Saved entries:
--------------------

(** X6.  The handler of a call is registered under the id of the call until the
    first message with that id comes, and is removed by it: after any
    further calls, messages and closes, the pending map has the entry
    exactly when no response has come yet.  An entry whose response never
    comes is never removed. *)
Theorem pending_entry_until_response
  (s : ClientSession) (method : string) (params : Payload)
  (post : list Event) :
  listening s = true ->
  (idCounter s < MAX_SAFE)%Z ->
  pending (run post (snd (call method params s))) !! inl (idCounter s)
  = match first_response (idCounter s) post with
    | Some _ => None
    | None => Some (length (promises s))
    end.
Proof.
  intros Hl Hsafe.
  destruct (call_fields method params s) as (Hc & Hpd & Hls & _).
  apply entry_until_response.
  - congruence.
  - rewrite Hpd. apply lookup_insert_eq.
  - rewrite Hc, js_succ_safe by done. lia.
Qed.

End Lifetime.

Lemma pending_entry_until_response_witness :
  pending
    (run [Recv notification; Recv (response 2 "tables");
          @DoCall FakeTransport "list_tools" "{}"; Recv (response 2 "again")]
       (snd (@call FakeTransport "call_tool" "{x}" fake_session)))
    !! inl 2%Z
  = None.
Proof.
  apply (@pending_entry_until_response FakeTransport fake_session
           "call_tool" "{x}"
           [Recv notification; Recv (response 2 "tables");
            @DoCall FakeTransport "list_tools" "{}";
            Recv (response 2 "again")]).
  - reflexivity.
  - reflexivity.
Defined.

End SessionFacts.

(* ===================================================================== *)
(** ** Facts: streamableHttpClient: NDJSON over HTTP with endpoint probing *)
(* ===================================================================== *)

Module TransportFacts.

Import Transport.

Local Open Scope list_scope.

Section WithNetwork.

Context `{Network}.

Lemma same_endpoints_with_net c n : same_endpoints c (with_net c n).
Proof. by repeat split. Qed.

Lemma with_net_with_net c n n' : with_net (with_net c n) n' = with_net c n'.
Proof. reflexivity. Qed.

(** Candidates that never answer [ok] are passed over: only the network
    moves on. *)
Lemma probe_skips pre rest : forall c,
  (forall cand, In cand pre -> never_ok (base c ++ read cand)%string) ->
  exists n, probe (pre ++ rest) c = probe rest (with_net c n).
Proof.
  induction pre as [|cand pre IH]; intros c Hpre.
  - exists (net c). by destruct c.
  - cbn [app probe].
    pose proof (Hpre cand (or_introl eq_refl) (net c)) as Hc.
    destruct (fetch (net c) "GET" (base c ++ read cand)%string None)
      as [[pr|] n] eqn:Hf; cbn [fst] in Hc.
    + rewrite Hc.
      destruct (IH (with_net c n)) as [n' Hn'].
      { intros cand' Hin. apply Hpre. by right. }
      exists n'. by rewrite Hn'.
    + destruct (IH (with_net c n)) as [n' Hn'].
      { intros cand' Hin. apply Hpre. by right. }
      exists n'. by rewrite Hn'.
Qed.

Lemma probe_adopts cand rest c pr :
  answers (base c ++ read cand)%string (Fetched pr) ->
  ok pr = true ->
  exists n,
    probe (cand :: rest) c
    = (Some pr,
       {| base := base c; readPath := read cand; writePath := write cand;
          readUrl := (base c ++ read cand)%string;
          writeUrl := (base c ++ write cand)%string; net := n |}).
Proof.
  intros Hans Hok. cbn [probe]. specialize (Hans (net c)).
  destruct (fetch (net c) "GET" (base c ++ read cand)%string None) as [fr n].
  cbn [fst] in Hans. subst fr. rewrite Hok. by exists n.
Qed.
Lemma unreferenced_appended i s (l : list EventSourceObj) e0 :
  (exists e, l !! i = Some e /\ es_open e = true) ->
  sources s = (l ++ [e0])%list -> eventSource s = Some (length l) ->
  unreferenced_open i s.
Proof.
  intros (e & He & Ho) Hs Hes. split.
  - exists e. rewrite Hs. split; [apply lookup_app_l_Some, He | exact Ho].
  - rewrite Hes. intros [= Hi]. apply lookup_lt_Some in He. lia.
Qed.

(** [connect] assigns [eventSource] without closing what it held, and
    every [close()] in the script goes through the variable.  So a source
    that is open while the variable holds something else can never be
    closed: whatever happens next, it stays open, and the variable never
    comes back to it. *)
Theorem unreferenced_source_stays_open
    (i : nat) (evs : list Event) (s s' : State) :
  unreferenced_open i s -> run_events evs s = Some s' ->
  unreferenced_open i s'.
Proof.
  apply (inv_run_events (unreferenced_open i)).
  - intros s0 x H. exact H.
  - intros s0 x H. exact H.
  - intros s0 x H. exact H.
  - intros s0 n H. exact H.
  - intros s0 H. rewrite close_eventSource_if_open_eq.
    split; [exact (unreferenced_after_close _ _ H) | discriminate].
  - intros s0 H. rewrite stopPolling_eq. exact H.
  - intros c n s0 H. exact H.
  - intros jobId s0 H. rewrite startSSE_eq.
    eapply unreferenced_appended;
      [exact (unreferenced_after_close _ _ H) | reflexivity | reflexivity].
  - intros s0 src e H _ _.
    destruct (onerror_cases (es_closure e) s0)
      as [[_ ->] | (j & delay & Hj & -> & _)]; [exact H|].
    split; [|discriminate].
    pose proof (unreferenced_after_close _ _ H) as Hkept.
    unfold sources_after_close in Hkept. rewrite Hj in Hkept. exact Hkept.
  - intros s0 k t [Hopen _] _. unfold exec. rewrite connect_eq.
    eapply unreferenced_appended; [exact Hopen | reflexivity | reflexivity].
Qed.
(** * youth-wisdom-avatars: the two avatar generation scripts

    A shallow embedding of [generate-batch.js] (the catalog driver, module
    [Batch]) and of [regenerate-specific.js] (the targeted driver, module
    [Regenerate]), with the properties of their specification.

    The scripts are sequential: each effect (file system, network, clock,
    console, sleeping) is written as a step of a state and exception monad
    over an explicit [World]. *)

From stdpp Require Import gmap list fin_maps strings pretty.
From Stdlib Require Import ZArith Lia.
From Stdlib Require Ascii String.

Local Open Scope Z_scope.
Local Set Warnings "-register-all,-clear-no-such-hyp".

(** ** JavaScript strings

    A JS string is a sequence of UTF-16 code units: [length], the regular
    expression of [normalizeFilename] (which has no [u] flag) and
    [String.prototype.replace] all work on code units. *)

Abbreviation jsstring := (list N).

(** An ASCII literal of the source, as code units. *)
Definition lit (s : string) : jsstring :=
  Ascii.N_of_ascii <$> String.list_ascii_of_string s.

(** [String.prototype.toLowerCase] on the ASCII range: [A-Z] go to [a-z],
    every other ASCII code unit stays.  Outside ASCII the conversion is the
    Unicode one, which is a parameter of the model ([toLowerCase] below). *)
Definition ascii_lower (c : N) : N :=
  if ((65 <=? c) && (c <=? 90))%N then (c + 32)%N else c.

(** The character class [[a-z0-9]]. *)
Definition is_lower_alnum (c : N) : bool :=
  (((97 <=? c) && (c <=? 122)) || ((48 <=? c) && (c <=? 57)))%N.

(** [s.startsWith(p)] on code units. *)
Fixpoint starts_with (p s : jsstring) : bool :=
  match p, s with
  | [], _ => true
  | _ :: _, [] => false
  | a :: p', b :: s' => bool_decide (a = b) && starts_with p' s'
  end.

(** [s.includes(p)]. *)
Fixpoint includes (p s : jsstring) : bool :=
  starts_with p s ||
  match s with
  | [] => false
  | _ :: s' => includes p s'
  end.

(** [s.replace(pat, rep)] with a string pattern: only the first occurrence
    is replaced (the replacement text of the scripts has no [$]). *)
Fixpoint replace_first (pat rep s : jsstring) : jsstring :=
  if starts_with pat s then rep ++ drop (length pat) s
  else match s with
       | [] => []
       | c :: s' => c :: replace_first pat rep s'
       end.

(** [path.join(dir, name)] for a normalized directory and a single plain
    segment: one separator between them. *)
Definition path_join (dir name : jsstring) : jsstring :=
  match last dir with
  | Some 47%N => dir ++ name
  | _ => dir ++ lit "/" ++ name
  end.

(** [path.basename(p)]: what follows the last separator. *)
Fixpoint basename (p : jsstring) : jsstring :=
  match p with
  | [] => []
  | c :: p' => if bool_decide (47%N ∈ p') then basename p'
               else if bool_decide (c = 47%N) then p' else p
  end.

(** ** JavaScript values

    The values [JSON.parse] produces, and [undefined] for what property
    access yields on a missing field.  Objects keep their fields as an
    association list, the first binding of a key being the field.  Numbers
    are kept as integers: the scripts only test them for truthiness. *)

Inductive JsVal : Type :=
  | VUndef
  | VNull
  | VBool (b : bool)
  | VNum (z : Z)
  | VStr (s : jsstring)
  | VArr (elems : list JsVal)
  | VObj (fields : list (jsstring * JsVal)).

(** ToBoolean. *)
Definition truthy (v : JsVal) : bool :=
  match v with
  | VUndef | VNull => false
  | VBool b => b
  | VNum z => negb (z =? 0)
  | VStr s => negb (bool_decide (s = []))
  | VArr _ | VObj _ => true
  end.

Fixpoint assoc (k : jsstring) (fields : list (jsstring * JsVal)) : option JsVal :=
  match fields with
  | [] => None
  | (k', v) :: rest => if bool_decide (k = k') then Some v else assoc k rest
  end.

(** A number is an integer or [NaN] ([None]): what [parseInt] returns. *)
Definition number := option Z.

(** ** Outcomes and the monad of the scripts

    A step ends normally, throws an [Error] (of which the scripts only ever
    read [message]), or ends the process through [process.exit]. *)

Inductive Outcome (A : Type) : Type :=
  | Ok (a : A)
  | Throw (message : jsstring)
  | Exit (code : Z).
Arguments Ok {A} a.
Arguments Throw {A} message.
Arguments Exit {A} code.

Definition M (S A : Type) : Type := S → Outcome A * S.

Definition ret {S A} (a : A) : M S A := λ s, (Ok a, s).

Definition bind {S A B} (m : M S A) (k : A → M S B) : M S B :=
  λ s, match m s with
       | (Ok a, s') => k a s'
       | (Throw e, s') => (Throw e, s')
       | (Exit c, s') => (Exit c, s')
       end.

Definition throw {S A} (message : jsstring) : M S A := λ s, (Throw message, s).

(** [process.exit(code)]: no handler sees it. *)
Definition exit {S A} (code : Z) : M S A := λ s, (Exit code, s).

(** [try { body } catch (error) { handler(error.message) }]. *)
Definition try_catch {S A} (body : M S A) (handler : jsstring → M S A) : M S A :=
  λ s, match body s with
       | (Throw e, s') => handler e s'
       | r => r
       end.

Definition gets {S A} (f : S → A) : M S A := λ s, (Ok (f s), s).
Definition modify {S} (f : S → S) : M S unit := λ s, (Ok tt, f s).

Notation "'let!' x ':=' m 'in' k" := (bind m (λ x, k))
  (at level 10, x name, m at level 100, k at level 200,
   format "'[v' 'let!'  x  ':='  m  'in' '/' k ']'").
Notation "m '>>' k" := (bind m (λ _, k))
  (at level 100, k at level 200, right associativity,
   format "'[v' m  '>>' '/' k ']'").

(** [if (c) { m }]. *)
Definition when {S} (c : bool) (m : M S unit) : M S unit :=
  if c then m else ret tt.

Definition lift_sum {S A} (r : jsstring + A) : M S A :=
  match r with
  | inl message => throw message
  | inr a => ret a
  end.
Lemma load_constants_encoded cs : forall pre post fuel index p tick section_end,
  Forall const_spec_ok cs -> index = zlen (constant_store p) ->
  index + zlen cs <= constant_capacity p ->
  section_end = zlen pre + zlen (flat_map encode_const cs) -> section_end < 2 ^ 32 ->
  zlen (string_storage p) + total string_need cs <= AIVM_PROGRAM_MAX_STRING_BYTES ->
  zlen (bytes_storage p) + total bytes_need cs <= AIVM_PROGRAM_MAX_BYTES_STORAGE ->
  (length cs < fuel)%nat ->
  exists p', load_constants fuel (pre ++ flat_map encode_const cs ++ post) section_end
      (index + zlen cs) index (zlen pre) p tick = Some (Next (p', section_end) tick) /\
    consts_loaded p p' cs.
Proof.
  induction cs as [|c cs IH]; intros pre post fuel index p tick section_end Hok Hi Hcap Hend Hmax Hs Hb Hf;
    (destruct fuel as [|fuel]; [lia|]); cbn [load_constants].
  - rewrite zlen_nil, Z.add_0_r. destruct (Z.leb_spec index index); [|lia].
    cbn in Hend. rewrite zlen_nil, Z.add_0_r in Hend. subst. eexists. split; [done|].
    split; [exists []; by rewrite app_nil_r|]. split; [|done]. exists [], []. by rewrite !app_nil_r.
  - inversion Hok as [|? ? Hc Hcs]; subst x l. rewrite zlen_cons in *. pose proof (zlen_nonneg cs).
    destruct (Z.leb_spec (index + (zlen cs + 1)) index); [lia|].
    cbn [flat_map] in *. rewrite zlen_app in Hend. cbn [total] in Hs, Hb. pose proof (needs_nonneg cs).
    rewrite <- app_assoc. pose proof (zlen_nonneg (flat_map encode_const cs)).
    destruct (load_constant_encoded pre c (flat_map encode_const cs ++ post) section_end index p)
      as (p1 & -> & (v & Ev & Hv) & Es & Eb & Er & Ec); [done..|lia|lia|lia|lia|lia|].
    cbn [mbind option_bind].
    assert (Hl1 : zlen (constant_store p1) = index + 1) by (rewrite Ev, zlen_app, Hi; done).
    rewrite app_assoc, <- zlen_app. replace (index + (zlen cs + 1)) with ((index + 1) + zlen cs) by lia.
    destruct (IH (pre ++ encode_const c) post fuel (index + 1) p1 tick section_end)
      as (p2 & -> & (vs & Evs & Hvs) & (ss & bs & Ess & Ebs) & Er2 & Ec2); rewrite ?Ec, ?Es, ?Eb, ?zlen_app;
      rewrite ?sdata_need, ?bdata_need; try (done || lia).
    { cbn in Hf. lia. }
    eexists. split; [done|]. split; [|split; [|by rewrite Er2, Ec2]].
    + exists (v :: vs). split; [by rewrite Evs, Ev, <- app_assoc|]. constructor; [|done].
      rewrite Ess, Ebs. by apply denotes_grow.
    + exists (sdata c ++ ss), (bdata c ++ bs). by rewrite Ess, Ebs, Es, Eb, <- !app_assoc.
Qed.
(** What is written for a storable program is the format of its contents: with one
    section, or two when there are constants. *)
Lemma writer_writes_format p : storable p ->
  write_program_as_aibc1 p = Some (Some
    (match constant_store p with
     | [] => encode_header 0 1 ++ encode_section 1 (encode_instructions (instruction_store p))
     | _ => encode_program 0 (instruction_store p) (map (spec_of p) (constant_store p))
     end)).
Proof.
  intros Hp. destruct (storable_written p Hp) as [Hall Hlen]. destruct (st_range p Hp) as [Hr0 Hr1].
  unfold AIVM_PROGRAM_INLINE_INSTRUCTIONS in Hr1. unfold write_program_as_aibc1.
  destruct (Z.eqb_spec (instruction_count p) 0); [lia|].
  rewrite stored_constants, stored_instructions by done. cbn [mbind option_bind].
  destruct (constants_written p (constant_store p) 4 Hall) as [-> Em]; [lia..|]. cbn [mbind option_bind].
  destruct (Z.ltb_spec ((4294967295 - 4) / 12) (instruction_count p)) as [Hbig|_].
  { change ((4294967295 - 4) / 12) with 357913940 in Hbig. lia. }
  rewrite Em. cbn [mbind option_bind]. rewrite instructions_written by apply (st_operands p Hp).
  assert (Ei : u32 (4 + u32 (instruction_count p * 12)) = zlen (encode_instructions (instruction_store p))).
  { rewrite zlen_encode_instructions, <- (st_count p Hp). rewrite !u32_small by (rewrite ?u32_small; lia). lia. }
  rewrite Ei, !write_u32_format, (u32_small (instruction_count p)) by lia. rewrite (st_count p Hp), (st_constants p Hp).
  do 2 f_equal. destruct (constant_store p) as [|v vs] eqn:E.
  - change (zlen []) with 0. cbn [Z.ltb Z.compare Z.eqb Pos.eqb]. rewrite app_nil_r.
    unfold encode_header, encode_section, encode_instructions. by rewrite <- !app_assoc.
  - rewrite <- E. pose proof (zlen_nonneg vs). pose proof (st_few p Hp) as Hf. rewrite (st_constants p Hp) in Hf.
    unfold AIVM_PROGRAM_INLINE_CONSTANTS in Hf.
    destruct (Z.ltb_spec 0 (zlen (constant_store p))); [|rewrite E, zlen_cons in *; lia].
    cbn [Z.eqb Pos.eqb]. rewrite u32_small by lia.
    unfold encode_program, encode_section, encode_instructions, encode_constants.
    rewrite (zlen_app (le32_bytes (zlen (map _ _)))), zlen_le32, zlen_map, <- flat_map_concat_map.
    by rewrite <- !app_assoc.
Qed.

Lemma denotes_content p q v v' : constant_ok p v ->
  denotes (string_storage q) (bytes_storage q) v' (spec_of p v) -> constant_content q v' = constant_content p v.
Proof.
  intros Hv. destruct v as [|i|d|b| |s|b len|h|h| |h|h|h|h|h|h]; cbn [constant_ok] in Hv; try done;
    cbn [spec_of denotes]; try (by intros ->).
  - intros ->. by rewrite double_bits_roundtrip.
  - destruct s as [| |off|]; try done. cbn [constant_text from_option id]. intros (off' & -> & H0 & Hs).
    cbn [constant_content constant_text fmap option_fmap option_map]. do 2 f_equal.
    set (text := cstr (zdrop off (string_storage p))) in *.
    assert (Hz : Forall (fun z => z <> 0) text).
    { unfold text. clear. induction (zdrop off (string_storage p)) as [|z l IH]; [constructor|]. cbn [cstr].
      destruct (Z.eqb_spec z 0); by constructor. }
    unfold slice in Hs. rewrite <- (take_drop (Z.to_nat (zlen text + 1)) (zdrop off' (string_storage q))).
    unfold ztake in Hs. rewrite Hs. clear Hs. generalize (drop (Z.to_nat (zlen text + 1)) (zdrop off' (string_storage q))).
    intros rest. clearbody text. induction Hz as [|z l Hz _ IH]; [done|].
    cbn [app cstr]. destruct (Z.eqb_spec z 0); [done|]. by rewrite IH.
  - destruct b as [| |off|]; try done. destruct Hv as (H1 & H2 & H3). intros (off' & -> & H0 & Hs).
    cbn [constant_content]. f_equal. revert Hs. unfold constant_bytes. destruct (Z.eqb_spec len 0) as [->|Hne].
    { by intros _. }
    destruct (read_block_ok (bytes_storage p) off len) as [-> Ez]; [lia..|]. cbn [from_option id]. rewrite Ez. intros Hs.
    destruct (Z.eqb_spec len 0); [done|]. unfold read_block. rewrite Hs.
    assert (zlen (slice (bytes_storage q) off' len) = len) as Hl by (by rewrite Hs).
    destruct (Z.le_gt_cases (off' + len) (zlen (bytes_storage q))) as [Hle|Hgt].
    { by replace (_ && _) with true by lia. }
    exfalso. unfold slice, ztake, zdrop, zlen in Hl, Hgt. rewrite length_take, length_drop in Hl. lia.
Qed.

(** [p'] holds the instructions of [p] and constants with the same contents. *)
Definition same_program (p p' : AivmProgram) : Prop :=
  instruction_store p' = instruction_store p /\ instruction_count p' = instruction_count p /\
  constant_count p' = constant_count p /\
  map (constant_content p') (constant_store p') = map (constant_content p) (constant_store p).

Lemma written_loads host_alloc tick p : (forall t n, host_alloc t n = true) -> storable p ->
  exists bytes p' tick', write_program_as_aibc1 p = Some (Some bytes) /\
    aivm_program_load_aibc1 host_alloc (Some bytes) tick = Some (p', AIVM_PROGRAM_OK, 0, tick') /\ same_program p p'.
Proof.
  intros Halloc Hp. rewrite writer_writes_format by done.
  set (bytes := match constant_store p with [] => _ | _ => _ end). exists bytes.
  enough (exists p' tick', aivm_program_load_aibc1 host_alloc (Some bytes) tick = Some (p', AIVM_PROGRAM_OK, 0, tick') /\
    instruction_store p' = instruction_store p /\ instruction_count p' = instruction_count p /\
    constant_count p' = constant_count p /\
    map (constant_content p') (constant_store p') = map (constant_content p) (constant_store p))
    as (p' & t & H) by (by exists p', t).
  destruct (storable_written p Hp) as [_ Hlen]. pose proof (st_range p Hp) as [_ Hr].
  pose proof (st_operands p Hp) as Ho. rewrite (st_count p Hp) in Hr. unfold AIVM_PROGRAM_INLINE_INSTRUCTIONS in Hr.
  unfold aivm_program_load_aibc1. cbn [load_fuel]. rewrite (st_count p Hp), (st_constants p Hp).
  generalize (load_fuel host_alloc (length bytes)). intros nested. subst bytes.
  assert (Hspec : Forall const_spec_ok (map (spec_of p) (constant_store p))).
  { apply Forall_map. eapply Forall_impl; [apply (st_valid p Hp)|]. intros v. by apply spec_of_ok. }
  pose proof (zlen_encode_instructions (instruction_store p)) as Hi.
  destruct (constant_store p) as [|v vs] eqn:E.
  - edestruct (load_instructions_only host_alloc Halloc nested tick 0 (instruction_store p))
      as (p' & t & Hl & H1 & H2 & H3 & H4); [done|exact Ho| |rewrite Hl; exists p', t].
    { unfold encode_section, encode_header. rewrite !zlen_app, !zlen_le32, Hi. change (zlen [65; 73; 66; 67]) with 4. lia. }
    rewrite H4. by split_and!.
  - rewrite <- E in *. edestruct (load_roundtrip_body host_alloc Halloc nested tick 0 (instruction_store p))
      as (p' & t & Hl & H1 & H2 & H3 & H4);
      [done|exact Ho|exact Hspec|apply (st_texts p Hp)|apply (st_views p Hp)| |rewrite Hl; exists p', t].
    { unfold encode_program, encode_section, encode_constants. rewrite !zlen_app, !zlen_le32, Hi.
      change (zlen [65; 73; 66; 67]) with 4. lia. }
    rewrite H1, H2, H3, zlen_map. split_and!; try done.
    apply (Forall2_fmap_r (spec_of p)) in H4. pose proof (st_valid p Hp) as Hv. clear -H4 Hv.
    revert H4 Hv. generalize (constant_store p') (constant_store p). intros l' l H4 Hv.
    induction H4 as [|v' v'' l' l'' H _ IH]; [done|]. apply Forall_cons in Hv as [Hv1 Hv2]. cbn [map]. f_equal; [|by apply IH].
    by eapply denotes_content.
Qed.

--------------------

Problem requirements:
Repeat word for word the lines above that run from the line containing "- intros s0 k" through the line containing "over an explicit [World]. *)", both ends included, and nothing else.

Exercise response:
  - intros s0 k t [Hopen _] _. unfold exec. rewrite connect_eq.
    eapply unreferenced_appended; [exact Hopen | reflexivity | reflexivity].
Qed.
(** * youth-wisdom-avatars: the two avatar generation scripts

    A shallow embedding of [generate-batch.js] (the catalog driver, module
    [Batch]) and of [regenerate-specific.js] (the targeted driver, module
    [Regenerate]), with the properties of their specification.

    The scripts are sequential: each effect (file system, network, clock,
    console, sleeping) is written as a step of a state and exception monad
    over an explicit [World]. *)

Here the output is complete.